Gute Grundlage: Bauernpräsident Röring bewertet Koalitionsvertrag positiv

09. Februar 2018

Bauernpräsident Johannes Röring sieht im Koalitionsvertrag eine gute Grundlage, um die zentralen Herausforderungen der heimischen Landwirtschaft in den nächsten 4 Jahren entschlossen anzugehen. „Positiv ist, dass wir uns darauf verständigt haben, das Niveau der EU-Agrar¬zahlungen beizubehalten und die Förderung insgesamt zu vereinfachen“, sagte Röring. Das Bundeslandwirtschaftsministerium werde künftig CDU-geführt sein und weiter ein wichtiges Gegengewicht gegen überzogene Vorstellungen des Umweltministeriums bilden.

Wichtigste Punkte für den Veredlungsbereich sind die Entscheidungen, ein mehrstufiges Tierwohllabel aufzubauen, Investitionen in die Verbesserung des Tierwohls verstärkt zu fördern und für Tierwohlmaßnahmen baurechtlichen Bestandsschutz zu gewähren. Sehr positiv sind auch die Beschlüsse, weitere tierschutz- und praxisgerechte Alternativen im Bereich der Ferkelkastration zu schaffen und Stalleinbrüche künftig als Straftatbestand effektiv zu ahnden. Was dagegen noch dringend erarbeitet werden müsse, sei ein nationaler Aktionsplan für die Sauenhaltung in Deutschland.
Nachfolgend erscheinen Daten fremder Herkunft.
(** ** The output as a decoder sees it *)




Lemma frames_of_nonempty {W : Type} `{Writer W}
    (png_Encode : image.Image -> result (list byte)) (w w' : W) (a : APNG)
    (fs : list frame) :
  EncodeAll png_Encode w a = Done (w', None) ->
  Image a = map (fun f => addr (Some (f_img f))) fs ->
  fs <> [].
Proof.
  intros Hrun Himgs Hnil. subst fs. cbn [map] in Himgs.
  unfold EncodeAll in Hrun. rewrite Himgs in Hrun. discriminate Hrun.
Qed.



Lemma count_tag_app (tag : string) (cs1 cs2 : list chunk) :
  count_tag tag (cs1 ++ cs2) = (count_tag tag cs1 + count_tag tag cs2)%nat.
Proof. unfold count_tag. rewrite filter_app, length_app. reflexivity. Qed.

Lemma count_tag_IDAT (tag : string) (ids : list idat) :
  String.eqb "IDAT" tag = false -> count_tag tag (IDAT_chunks ids) = 0%nat.
Proof.
  intros Htag. unfold count_tag.
  induction ids as [|id ids IH]; [reflexivity|].
  cbn [IDAT_chunks map filter fst]. rewrite Htag. exact IH.
Qed.

Lemma count_tag_fdAT (tag : string) (ids : list idat) (s : Z) :
  String.eqb "fdAT" tag = false -> count_tag tag (fdAT_chunks s ids) = 0%nat.
Proof.
  intros Htag. unfold count_tag.
  revert s. induction ids as [|id ids IH]; intros s; [reflexivity|].
  cbn [fdAT_chunks filter fst]. rewrite Htag. apply IH.
Qed.

Lemma count_fcTL_frames (a : APNG) (fs : list frame) :
  forall (i : nat) (s : Z),
  count_tag "fcTL" (frames_chunks a i s fs) = length fs.
Proof.
  induction fs as [|f fs IH]; intros i s; [reflexivity|].
  cbn [frames_chunks length]. rewrite count_tag_app, IH.
  unfold frame_chunks. destruct (Nat.eqb i 0).
  - rewrite count_tag_app, count_tag_IDAT by reflexivity. reflexivity.
  - change (?c :: ?cs) with ([c] ++ cs).
    rewrite count_tag_app, count_tag_fdAT by reflexivity. reflexivity.
Qed.

Lemma count_acTL_later_frames (a : APNG) (fs : list frame) :
  forall (i : nat) (s : Z),
  count_tag "acTL" (frames_chunks a (S i) s fs) = 0%nat.
Proof.
  induction fs as [|f fs IH]; intros i s; [reflexivity|].
  cbn [frames_chunks]. rewrite count_tag_app, IH.
  unfold frame_chunks. cbn [Nat.eqb].
  change (?c :: ?cs) with ([c] ++ cs).
  rewrite count_tag_app, count_tag_fdAT by reflexivity. reflexivity.
Qed.

Lemma announces_frames (a : APNG) (fs : list frame) :
  forall (i : nat) (s : Z),
  Forall (announces (uint32 (len (Image a)))) (frames_chunks a i s fs).
Proof.
  assert (Hids : forall ids, Forall (announces (uint32 (len (Image a))))
                               (IDAT_chunks ids)).
  { induction ids as [|id ids IH]; constructor; [|exact IH].
    intros Htag. discriminate Htag. }
  assert (Hfds : forall ids s, Forall (announces (uint32 (len (Image a))))
                                 (fdAT_chunks s ids)).
  { induction ids as [|id ids IH]; intros s; constructor; [|apply IH].
    intros Htag. discriminate Htag. }
  induction fs as [|f fs IH]; intros i s; [constructor|].
  cbn [frames_chunks]. apply Forall_app. split; [|apply IH].
  unfold frame_chunks. destruct (Nat.eqb i 0).
  - cbn [app]. constructor; [intros Htag; discriminate Htag|].
    constructor.
    { intros _. cbn [snd]. unfold acTL_payload.
      apply be32_value_prefix, uint32_range. }
    constructor; [intros Htag; discriminate Htag|apply Hids].
  - constructor; [intros Htag; discriminate Htag|apply Hfds].
Qed.

(** The animation control chunk tells the truth. In the output of a call
    that returns no error there is one acTL chunk, there is one fcTL chunk
    per frame of the animation, and the frame count that the acTL chunk
    announces is the number of fcTL chunks (as a [uint32]). *)
Theorem EncodeAll_frame_count
    {W : Type} `{Writer W}
    (png_Encode : image.Image -> result (list byte))
    (w w' : W) (a : APNG) :
  EncodeAll png_Encode w a = Done (w', None) ->
  exists fs ps,
    frames_of png_Encode a fs /\
    sink_trace w ps w' None /\
    concat ps = pngHeader ++ chunksBytes (apng_chunks a fs) /\
    count_tag "acTL" (apng_chunks a fs) = 1%nat /\
    count_tag "fcTL" (apng_chunks a fs) = length (Image a) /\
    Forall (announces
              (uint32 (Z.of_nat (count_tag "fcTL" (apng_chunks a fs)))))
           (apng_chunks a fs).
Proof.
  intros Hrun.
  destruct (EncodeAll_chunks png_Encode w w' a Hrun)
    as (fs & ps & Hfs & Htrace & -> & _).
  exists fs, (pngHeader :: writes_of (apng_chunks a fs)).
  split; [exact Hfs|]. split; [exact Htrace|].
  split; [cbn [concat]; rewrite writes_of_concat; reflexivity|].
  assert (Hlen : length (Image a) = length fs).
  { destruct Hfs as (Himgs & _). rewrite Himgs. apply length_map. }
  assert (Hcount : count_tag "fcTL" (apng_chunks a fs) = length fs).
  { unfold apng_chunks. rewrite count_tag_app, count_fcTL_frames.
    cbn. lia. }
  split.
  { destruct fs as [|f0 fs].
    { exfalso. destruct Hfs as (Himgs & _).
      exact (frames_of_nonempty png_Encode w w' a [] Hrun Himgs eq_refl). }
    unfold apng_chunks. cbn [frames_chunks].
    rewrite !count_tag_app, count_acTL_later_frames.
    unfold frame_chunks. cbn [Nat.eqb].
    rewrite count_tag_app, count_tag_IDAT by reflexivity. reflexivity. }
  split; [rewrite Hcount, Hlen; reflexivity|].
  rewrite Hcount, <- Hlen. fold (len (Image a)).
  unfold apng_chunks. apply Forall_app. split; [apply announces_frames|].
  constructor; [intros Htag; discriminate Htag|constructor].
Qed.

Lemma EncodeAll_frame_count_witness :
  exists w' : list byte,
    EncodeAll toy.Encode ([] : list byte) ex_anim = Done (w', None) /\
    exists fs ps,
      frames_of toy.Encode ex_anim fs /\
      sink_trace ([] : list byte) ps w' None /\
      concat ps = pngHeader ++ chunksBytes (apng_chunks ex_anim fs) /\
      count_tag "acTL" (apng_chunks ex_anim fs) = 1%nat /\
      count_tag "fcTL" (apng_chunks ex_anim fs) = length (Image ex_anim) /\
      Forall (announces
                (uint32 (Z.of_nat (count_tag "fcTL" (apng_chunks ex_anim fs)))))
             (apng_chunks ex_anim fs).
Proof.
  eexists. split; [vm_compute; reflexivity|].
  apply (EncodeAll_frame_count toy.Encode). vm_compute. reflexivity.
Defined.

(** ** Frames on the canvas *)

Lemma frameRegion_from_present (reference : image.Rectangle)
    (imgs : list image.Image) :
  frameRegion_from reference (map (fun i => addr (Some i)) imgs)
  = Done (forallb (fun i => inside reference (image.Bounds i)) imgs).
Proof.
  induction imgs as [|img imgs IH]; [reflexivity|].
  cbn [map frameRegion_from deref bind forallb].
  destruct (inside reference (image.Bounds img)); cbn [negb andb];
    [exact IH|reflexivity].
Qed.

(** A call that returns no error has passed the test of the regions. *)
Lemma EncodeAll_regions_checked {W : Type} `{Writer W}
    (png_Encode : image.Image -> result (list byte)) (w w' : W) (a : APNG) :
  EncodeAll png_Encode w a = Done (w', None) ->
  fullfillFrameRegionConstraints (Image a) = Done true.
Proof.
  unfold EncodeAll.
  destruct (len (Image a) =? 0); [discriminate|].
  destruct (negb _); [discriminate|].
  destruct (match Disposal a with Some _ => _ | None => _ end);
    [discriminate|].
  destruct (isSameColorModel (Image a)) as [same| |]; cbn [bind];
    try discriminate.
  destruct (negb same); [discriminate|].
  destruct (fullfillFrameRegionConstraints (Image a)) as [[|]| |];
    cbn [bind negb]; try discriminate.
  reflexivity.
Qed.

Lemma fcTL_region (s : Z) (b : image.Rectangle) (d : Z) (cw ch : Z) :
  well_formed b ->
  0 <= image.X (image.Min b) -> 0 <= image.Y (image.Min b) ->
  image.X (image.Max b) <= cw -> image.Y (image.Max b) <= ch ->
  cw < 2 ^ 32 -> ch < 2 ^ 32 ->
  region_on_canvas cw ch ("fcTL", fcTL_payload s b d).
Proof.
  intros (Hwx & Hwy) Hx Hy Hmx Hmy Hcw Hch _.
  unfold fcTL_x, fcTL_y, fcTL_width, fcTL_height, fcTL_payload.
  cbn [snd].
  change (skipn 4 (be32 s ++ ?r)) with r.
  change (skipn 8 (be32 s ++ be32 ?u1 ++ ?r)) with r.
  change (skipn 12 (be32 s ++ be32 ?u1 ++ be32 ?u2 ++ ?r)) with r.
  change (skipn 16 (be32 s ++ be32 ?u1 ++ be32 ?u2 ++ be32 ?u3 ++ ?r)) with r.
  rewrite !be32_value_prefix by apply uint32_range.
  rewrite !uint32_small by lia. lia.
Qed.

Lemma regions_of_frames (a : APNG) (cw ch : Z) (fs : list frame) :
  forall (i : nat) (s : Z),
  cw < 2 ^ 32 -> ch < 2 ^ 32 ->
  Forall (fun f => well_formed (image.Bounds (f_img f)) /\
                   0 <= image.X (image.Min (image.Bounds (f_img f))) /\
                   0 <= image.Y (image.Min (image.Bounds (f_img f))) /\
                   image.X (image.Max (image.Bounds (f_img f))) <= cw /\
                   image.Y (image.Max (image.Bounds (f_img f))) <= ch) fs ->
  Forall (region_on_canvas cw ch) (frames_chunks a i s fs).
Proof.
  assert (Hids : forall ids, Forall (region_on_canvas cw ch) (IDAT_chunks ids)).
  { induction ids as [|id ids IH]; constructor; [|exact IH].
    intros Htag. discriminate Htag. }
  assert (Hfds : forall ids s, Forall (region_on_canvas cw ch)
                                 (fdAT_chunks s ids)).
  { induction ids as [|id ids IH]; intros s; constructor; [|apply IH].
    intros Htag. discriminate Htag. }
  induction fs as [|f fs IH]; intros i s Hcw Hch Hall; [constructor|].
  inversion Hall as [|f0 fs0 (Hwf & Hx & Hy & Hmx & Hmy) Hrest]; subst.
  cbn [frames_chunks]. apply Forall_app. split; [|apply IH; assumption].
  unfold frame_chunks. destruct (Nat.eqb i 0).
  - cbn [app]. constructor; [intros Htag; discriminate Htag|].
    constructor; [intros Htag; discriminate Htag|].
    constructor; [apply fcTL_region; assumption|apply Hids].
  - constructor; [apply fcTL_region; assumption|apply Hfds].
Qed.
Auf Initiative des WLV ist es gelungen, im Koalitionsvertrag die Erarbeitung einer Bundeskompensationsverordnung festzuschreiben, die künftig mehr flächenschonende Ausgleichsmaßnahmen zulässt. Geschaffen werden soll ein „vielseitiger Mix qualitativ hochwertiger Maßnahmen, damit Genehmigungsbehörden Spielraum erhalten, auch bei der Errichtung Erneuerbarer-Energien-Anlagen und beim Netzausbau die Flächeninanspruchnahme möglichst gering zu halten“.

Neue Akzente gibt es im Ackerbau. Röring sagte dazu: „Wir wollen eine neue Ackerbaustrategie entwickeln, um die teilweise hysterisch geführte Debatte über den Einsatz von Pflanzenschutzmittel  zu erden und wollen dem Europäischen Gerichtshof die Entscheidung über die rechtliche Einstufung und Bewertung der sog. neuen Züchtungstechnologien zubilligen. 

Bedauerlich sei, dass die Kompetenz für den ländlichen Raum nicht beim Bundeslandwirtschaftsministerium geblieben ist. Der Berufsstand erwarte, dass das künftige Heimatministerium einen deutlichen Schwerpunkt auf die Förderung des ländlichen Raums legt.